Из угла с кровати, из-под синего одеяла, кто-то громко закричал петухом. Врач подошел к нему и похлопал по плечу. Лицо больного расплылось в идиотскую довольную улыбку. В полутемном проходе нас встретил похожий на Поприщина небритый сумасшедший в халате.

— Бывший директор Даниловской мануфактуры, — показал на него врач.

Услышав знакомое название, сумасшедший улыбается, кланяется и любезно жмет всем нам руки, приглашая сесть на кровать, вероятно, он думает, что принимает нас у себя в служебном кабинете.

Дверь в отделение для буйных заперта, и в ней проделано крошечное окошечко, как для руки кассира.
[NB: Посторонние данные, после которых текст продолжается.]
Lemma fetch_fund_13f_first_filing_witness :
  ∃ fund_data,
    fetch_13f.fetch_fund_13f sample_clock (Ok sample_submissions) "0001649339"
      "Scion Asset Management"
    = Some fund_data
    ∧ fund_data !! "fund_info"
      = Some (VDict {[ "name" := VStr "Scion Asset Management";
                       "cik" := VStr "0001649339";
                       "filing_date" := VStr "2025-11-13";
                       "period_end" := VStr "2025-09-30";
                       "total_value" := VInt 0 ]}).
Proof.
  destruct (fetch_fund_13f_first_filing sample_clock sample_submissions
              "0001649339" "Scion Asset Management"
              [VStr "4"; VStr "13F-HR"; VStr "13F-HR"]
              [VStr "2025-11-14"; VStr "2025-11-13"; VStr "2025-08-14"]
              [VStr "2025-11-12"; VStr "2025-09-30"; VStr "2025-06-30"]
              [VStr "a-3"; VStr "a-2"; VStr "a-1"]
              eq_refl eq_refl eq_refl eq_refl) as (_ & _ & H & _).
  destruct (H 1%nat (VStr "2025-11-13") (VStr "2025-09-30") (VStr "a-2"))
    as (fund_data & metadata & E & Hi & _); try reflexivity.
  - split; [eexists; split; reflexivity|].
    intros [|j] form Hj Hf; [|lia]. injection Hf as <-. reflexivity.
  - exists fund_data. split; [exact E | exact Hi].
Defined.

(** ** The dictionary of the funds *)

Section PriorityFunds.












End PriorityFunds.



(** Two funds of the same first word leave one entry, that of the second. *)
Example tiger_funds_collide :
  ∃ fund_data,
    fetch_13f.fetch_all_priority_funds (fun _ => sample_clock) sample_responses
      tiger_funds = Ok [("tiger", VDict fund_data)]
    ∧ fund_data !! "fund_info"
      = Some (VDict {[ "name" := VStr "Tiger Management LLC";
                       "cik" := VStr "0001027451";
                       "filing_date" := VStr "2025-11-13";
                       "period_end" := VStr "2025-09-30";
                       "total_value" := VInt 0 ]}).
Proof. eexists. split; [vm_compute; reflexivity | reflexivity]. Qed.

(** ** The 13F script *)

Section FundMain.
Context `{Platform}.

#[local] Instance blank_name_dec (fund : string * string) : Decision (blank_name fund).
Proof. unfold blank_name. apply _. Defined.

Lemma get_secret_user_agent (environ : gmap string string) :
  utils.get_secret environ "SEC_EDGAR_USER_AGENT" true
  = if has_user_agent environ then Ok (environ !! "SEC_EDGAR_USER_AGENT")
    else Raise ValueError.
Proof.
  unfold utils.get_secret, has_user_agent.
  destruct (environ !! "SEC_EDGAR_USER_AGENT") as [s|]; [|reflexivity].
  now destruct (Str.is_empty s).
Qed.
Lemma Book_objects_get_fst (k : Z) (w : World) :
  (Book_objects_get k w).1 = w.
Proof.
  unfold Book_objects_get, bind, gets. simpl.
  by destruct (books w !! k).
Qed.

Lemma BookInstance_objects_get_fst (k : Z) (w : World) :
  (BookInstance_objects_get k w).1 = w.
Proof.
  unfold BookInstance_objects_get, bind, gets. simpl.
  by destruct (instances w !! k).
Qed.

Lemma related_book_fst (self : BookInstance) (w : World) :
  (related_book self w).1 = w.
Proof.
  unfold related_book. destruct (book self); [done|].
  apply Book_objects_get_fst.
Qed.

Lemma related_book_instance_fst (self : Borrowing) (w : World) :
  (related_book_instance self w).1 = w.
Proof.
  unfold related_book_instance. destruct (book_instance self); [done|].
  apply BookInstance_objects_get_fst.
Qed.

(** A computation is determined by its two components. *)
Lemma run_eq {A} (m : M A) (w w' : World) (r : exn + A) :
  (m w).1 = w' -> (m w).2 = r -> m w = (w', r).
Proof. destruct (m w); simpl; congruence. Qed.

(** C1. Saving a new borrowing whose book instance has [is_available] false
    raises the error of the unavailable copy, and the database is the one
    before the call: no row of any table and no counter has changed. *)
Theorem Borrowing_save_unavailable (w : World) (self : Borrowing)
    (inst : BookInstance) :
  not_pk (pk self) = true ->
  (related_book_instance self w).2 = inr inst ->
  is_available inst = false ->
  Borrowing_save self w = (w, inl InstanceUnavailable).
Proof.
  intros Hnew Hinst Hflag.
  unfold Borrowing_save. rewrite Hnew. unfold bind.
  rewrite (run_eq _ _ _ _ (related_book_instance_fst self w) Hinst).
  by rewrite Hflag.
Qed.

(** ** Formatting and parsing of inventory numbers *)

#[local] Arguments String.append !_ _ / : simpl nomatch.

Lemma append_assoc (a b c : string) : (a +:+ b) +:+ c = a +:+ b +:+ c.
Proof. induction a; simpl; congruence. Qed.

Lemma length_append (a b : string) :
  String.length (a +:+ b) = (String.length a + String.length b)%nat.
Proof. induction a; simpl; congruence. Qed.

Lemma append_inv_tail (a b c : string) : a +:+ c = b +:+ c -> a = b.
Proof.
  revert b. induction a as [|x a IH]; intros [|y b] H; simpl in H.
  - done.
  - apply (f_equal String.length) in H. simpl in H.
    rewrite length_append in H. lia.
  - apply (f_equal String.length) in H. simpl in H.
    rewrite length_append in H. lia.
  - injection H as -> H. f_equal. by apply IH.
Qed.

(** A string that parses as a number holds no hyphen. *)
Lemma last_segment_from_digits (s acc : string) (d : Decimal.uint) :
  NilEmpty.uint_of_string s = Some d ->
  last_segment_from acc s = acc +:+ s.
Proof.
  revert acc d. induction s as [|c s IH]; intros acc d H; simpl in *.
  - clear. induction acc; simpl; congruence.
  - destruct (NilEmpty.uint_of_string s) as [d'|] eqn:E; [|done].
    assert (Ascii.eqb c "-" = false) as ->.
    { apply uint_of_char_spec in H.
      destruct H as [[-> _]|[[-> _]|[[-> _]|[[-> _]|[[-> _]|[[-> _]|[[-> _]|
        [[-> _]|[[-> _]|[-> _]]]]]]]]]]; reflexivity. }
    rewrite (IH _ d' eq_refl). by rewrite append_assoc.
Qed.

Lemma last_segment_from_hyphen (p q acc : string) :
  last_segment_from acc (p +:+ String "-" q) = last_segment_from "" q.
Proof.
  revert acc. induction p as [|c p IH]; intros acc; simpl; [done|].
  destruct (Ascii.eqb c "-"); apply IH.
Qed.

Lemma last_segment_digits (p q : string) (d : Decimal.uint) :
  NilEmpty.uint_of_string q = Some d ->
  last_segment (p +:+ "-" +:+ q) = q.
Proof.
  intros H. unfold last_segment. simpl.
  rewrite last_segment_from_hyphen.
  by rewrite (last_segment_from_digits _ _ _ H).
Qed.

Lemma uint_of_zeros (k : nat) (d : Decimal.uint) :
  NilEmpty.uint_of_string (zeros k +:+ NilEmpty.string_of_uint d)
  = Some (lead_zeros k d).
Proof.
  induction k as [|k IH]; simpl.
  - apply NilEmpty.usu.
  - by rewrite IH.
Qed.

Lemma of_uint_lead_zeros (k : nat) (d : Decimal.uint) :
  N.of_uint (lead_zeros k d) = N.of_uint d.
Proof. induction k; simpl; auto. Qed.

Lemma decimal_NilEmpty (n : N) :
  decimal n = NilEmpty.string_of_uint (N.to_uint n).
Proof.
  unfold decimal, NilZero.string_of_uint.
  destruct (N.to_uint n) eqn:E; try done.
  destruct n as [|p]; simpl in E; [done|].
  exfalso. revert E. apply DecimalPos.Unsigned.to_uint_nonnil.
Qed.

Lemma decimal_nonempty (n : N) : decimal n <> ""%string.
Proof.
  rewrite decimal_NilEmpty. destruct (N.to_uint n) eqn:E; try done.
  destruct n as [|p]; simpl in E; [done|].
  exfalso. revert E. apply DecimalPos.Unsigned.to_uint_nonnil.
Qed.

Lemma uint_of_zfill (w : nat) (n : N) :
  NilEmpty.uint_of_string (zfill w (decimal n))
  = Some (lead_zeros (w - String.length (decimal n)) (N.to_uint n)).
Proof. unfold zfill. rewrite decimal_NilEmpty at 2. apply uint_of_zeros. Qed.

Lemma zfill_nonempty (w : nat) (n : N) : zfill w (decimal n) <> ""%string.
Proof.
  unfold zfill. intros H. apply (f_equal String.length) in H.
  rewrite length_append in H. simpl in H.
  pose proof (decimal_nonempty n). destruct (decimal n); simpl in *; [done|lia].
Qed.

Lemma py_int_zfill (w : nat) (n : N) :
  py_int (zfill w (decimal n)) = Some (Z.of_N n).
Proof.
  unfold py_int. pose proof (zfill_nonempty w n).
  destruct (zfill w (decimal n)) eqn:E; [done|]. rewrite <- E.
  rewrite uint_of_zfill. simpl.
  by rewrite of_uint_lead_zeros, DecimalN.Unsigned.of_to.
Qed.

Lemma format_0d_nonneg (w : nat) (z : Z) :
  0 <= z -> format_0d w z = zfill w (decimal (Z.to_N z)).
Proof. intros H. unfold format_0d. by rewrite (proj2 (Z.ltb_ge z 0) H). Qed.

Lemma py_int_format (w : nat) (z : Z) :
  0 <= z -> py_int (format_0d w z) = Some z.
Proof.
  intros H. rewrite format_0d_nonneg by done.
  rewrite py_int_zfill. f_equal. lia.
Qed.

Lemma inventory_format_seq (b n : Z) :
  0 <= n -> py_int (last_segment (inventory_format b n)) = Some n.
Proof.
  intros Hn. unfold inventory_format.
  rewrite (format_0d_nonneg 4 n Hn) at 1.
  erewrite last_segment_digits by apply uint_of_zfill.
  rewrite <- format_0d_nonneg by done. by apply py_int_format.
Qed.

Lemma inventory_format_nonempty (b n : Z) : inventory_format b n <> ""%string.
Proof.
  unfold inventory_format. intros H.
  apply (f_equal String.length) in H.
  rewrite length_append in H. simpl in H. lia.
Qed.

Lemma inventory_format_inj (b b' n n' : Z) :
  0 <= b -> 0 <= b' -> 0 <= n -> 0 <= n' ->
  inventory_format b n = inventory_format b' n' -> b = b' /\ n = n'.
Proof.
  intros Hb Hb' Hn Hn' H.
  assert (n = n') as <-.
  { apply (f_equal (fun s => py_int (last_segment s))) in H.
    rewrite !inventory_format_seq in H by done. congruence. }
  split; [|done].
  unfold inventory_format in H.
  rewrite <- !append_assoc in H. apply append_inv_tail in H.
  assert (format_0d 3 b = format_0d 3 b') as E.
  { apply (append_inv_tail _ _ "-"). exact H. }
  apply (f_equal py_int) in E. rewrite !py_int_format in E by done.
  congruence.
Qed.

(** ** Equations of the operations *)

Lemma Book_save_eq (self : Book) (w : World) :
  Book_save self w = Model_save_Book (clamped self) w.
Proof. reflexivity. Qed.

Lemma Book_save_Some (self : Book) (k : Z) (w : World) :
  book_pk self = Some k ->
  Book_save self w
  = (with_books (insert k (clamped self)) w, inr (clamped self)).
Proof.
  intros H. rewrite Book_save_eq. unfold Model_save_Book.
  assert (book_pk (clamped self) = Some k) as ->; [|done].
  unfold clamped. by destruct (_ >? _).
Qed.

Lemma Book_save_None (self : Book) (w : World) :
  book_pk self = None ->
  Book_save self w
  = (bump_book_id
       (with_books
          (insert (next_book_id w) (set_book_pk (next_book_id w) (clamped self)))
          w),
     inr (set_book_pk (next_book_id w) (clamped self))).
Proof.
  intros H. rewrite Book_save_eq. unfold Model_save_Book.
  assert (book_pk (clamped self) = None) as ->; [|done].
  unfold clamped. by destruct (_ >? _).
Qed.

Lemma eqb_empty_false (s : string) : s <> ""%string -> String.eqb s "" = false.
Proof. intros H. by apply String.eqb_neq. Qed.

Lemma BookInstance_save_numbered (self : BookInstance) (k : Z) (w : World) :
  inventory_number self <> ""%string ->
  instance_pk self = Some k ->
  BookInstance_save self w
  = (with_instances (insert k (instance_row self)) w, inr self).
Proof.
  intros Hn Hk. unfold BookInstance_save, Model_save_BookInstance.
  by rewrite eqb_empty_false, Hk.
Qed.

Lemma Book_objects_get_Some (k : Z) (r : Book) (w : World) :
  books w !! k = Some r -> Book_objects_get k w = (w, inr (load_Book (k, r))).
Proof. intros H. unfold Book_objects_get, bind, gets. by rewrite H. Qed.

Lemma Book_objects_get_None (k : Z) (w : World) :
  books w !! k = None -> Book_objects_get k w = (w, inl DoesNotExist).
Proof. intros H. unfold Book_objects_get, bind, gets. by rewrite H. Qed.

Lemma BookInstance_objects_get_Some (k : Z) (r : BookInstance) (w : World) :
  instances w !! k = Some r ->
  BookInstance_objects_get k w = (w, inr (load_BookInstance (k, r))).
Proof. intros H. unfold BookInstance_objects_get, bind, gets. by rewrite H. Qed.

Lemma BookInstance_objects_get_None (k : Z) (w : World) :
  instances w !! k = None ->
  BookInstance_objects_get k w = (w, inl DoesNotExist).
Proof. intros H. unfold BookInstance_objects_get, bind, gets. by rewrite H. Qed.

Lemma Borrowing_objects_get_Some (k : Z) (r : Borrowing) (w : World) :
  borrowings w !! k = Some r ->
  Borrowing_objects_get k w = (w, inr (load_Borrowing (k, r))).
Proof. intros H. unfold Borrowing_objects_get, bind, gets. by rewrite H. Qed.

Lemma Borrowing_objects_get_None (k : Z) (w : World) :
  borrowings w !! k = None ->
  Borrowing_objects_get k w = (w, inl DoesNotExist).
Proof. intros H. unfold Borrowing_objects_get, bind, gets. by rewrite H. Qed.

(** The new-record branch of [Borrowing.save] on an available copy whose
    book is found: three rows are written. *)
Lemma Borrowing_save_new (self : Borrowing) (inst : BookInstance) (bk : Book)
    (i b : Z) (w : World) :
  pk self = None ->
  (related_book_instance self w).2 = inr inst ->
  is_available inst = true ->
  instance_pk inst = Some i ->
  inventory_number inst <> ""%string ->
  (related_book inst w).2 = inr bk ->
  book_pk bk = Some b ->
  let bk' := clamped (set_available_copies (available_copies bk - 1) bk) in
  let inst' := set_book bk' (set_is_available false inst) in
  let kb := next_borrowing_id w in
  let self' := set_pk kb (set_book_instance inst' self) in
  Borrowing_save self w
  = (bump_borrowing_id
       (with_borrowings (insert kb (borrowing_row self'))
          (with_instances (insert i (instance_row inst'))
             (with_books (insert b bk') w))),
     inr self').
Proof.
  intros Hpk Hinst Hav Hi Hinv Hbk Hb. simpl.
  unfold Borrowing_save. rewrite Hpk. simpl. unfold bind at 1.
  rewrite (run_eq _ _ _ _ (related_book_instance_fst self w) Hinst).
  rewrite Hav. unfold bind at 1.
  assert (related_book (set_is_available false inst) w = (w, inr bk)) as ->.
  { apply run_eq; [apply related_book_fst|]. by rewrite <- Hbk. }
  unfold bind at 1. rewrite (Book_save_Some _ b) by done.
  unfold bind at 1. rewrite (BookInstance_save_numbered _ i) by done.
  unfold Model_save_Borrowing. simpl. rewrite Hpk. reflexivity.
Qed.

Lemma not_pk_Some (k : Z) : k <> 0 -> not_pk (Some k) = false.
Proof. intros H. simpl. by apply Z.eqb_neq. Qed.

(** [Borrowing.save] on a record that has a primary key writes its row and
    nothing else. *)
Lemma Borrowing_save_update (self : Borrowing) (k : Z) (w : World) :
  pk self = Some k -> k <> 0 ->
  Borrowing_save self w
  = (with_borrowings (insert k (borrowing_row self)) w, inr self).
Proof.
  intros Hpk Hk. unfold Borrowing_save, Model_save_Borrowing.
  by rewrite Hpk, not_pk_Some.
Qed.

(** [mark_as_returned] on a record already returned. *)
Lemma mark_as_returned_done (now : Z) (self : Borrowing) (w : World) :
  is_returned self = true -> mark_as_returned now self w = (w, inr self).
Proof. intros H. unfold mark_as_returned. by rewrite H. Qed.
Здесь уже нет кроватей и тюфяки разбросаны прямо на полу. Двое рослых надзирателей все время держатся около нас и унимают больных, хватая их за руки. Укротитель завел нас в самую опасную из своих клеток.

— Так нельзя бить! — вопит смазливый чернявый подросток. — У меня неврастения, а меня держат. Выломали два ребра... Так и девочки любить не будут (и он игриво подмигнул Эльге).

— Покажи, где тебе выломали ребра...

Больной поднял рубаху и показал здоровую грудную клетку, куда врач потыкал пальцем.

— И все-то ты врешь, братец... Ну, ступай, ступай. На полу лежит длинный худой парень (рубаха на плече у него разорвана в клочья) и бормочет трагическим голосом:

— Я не знаю, кто такой Ленин... Не знаю, кто такая Надежда Константиновна... Я не знаю...

— Что плачешь? Сейчас тебя отправят в ванну, — успокаивает надзиратель бородатого больного, который обмочился и ревет, как маленький мальчик, утирая слезы рукавом.

В полутемных каморках возня, вскрики и бормотанье, но жутко туда заглядывать, и я держусь поближе к двери, где стоит надзиратель с кастетом ключа в кулаке.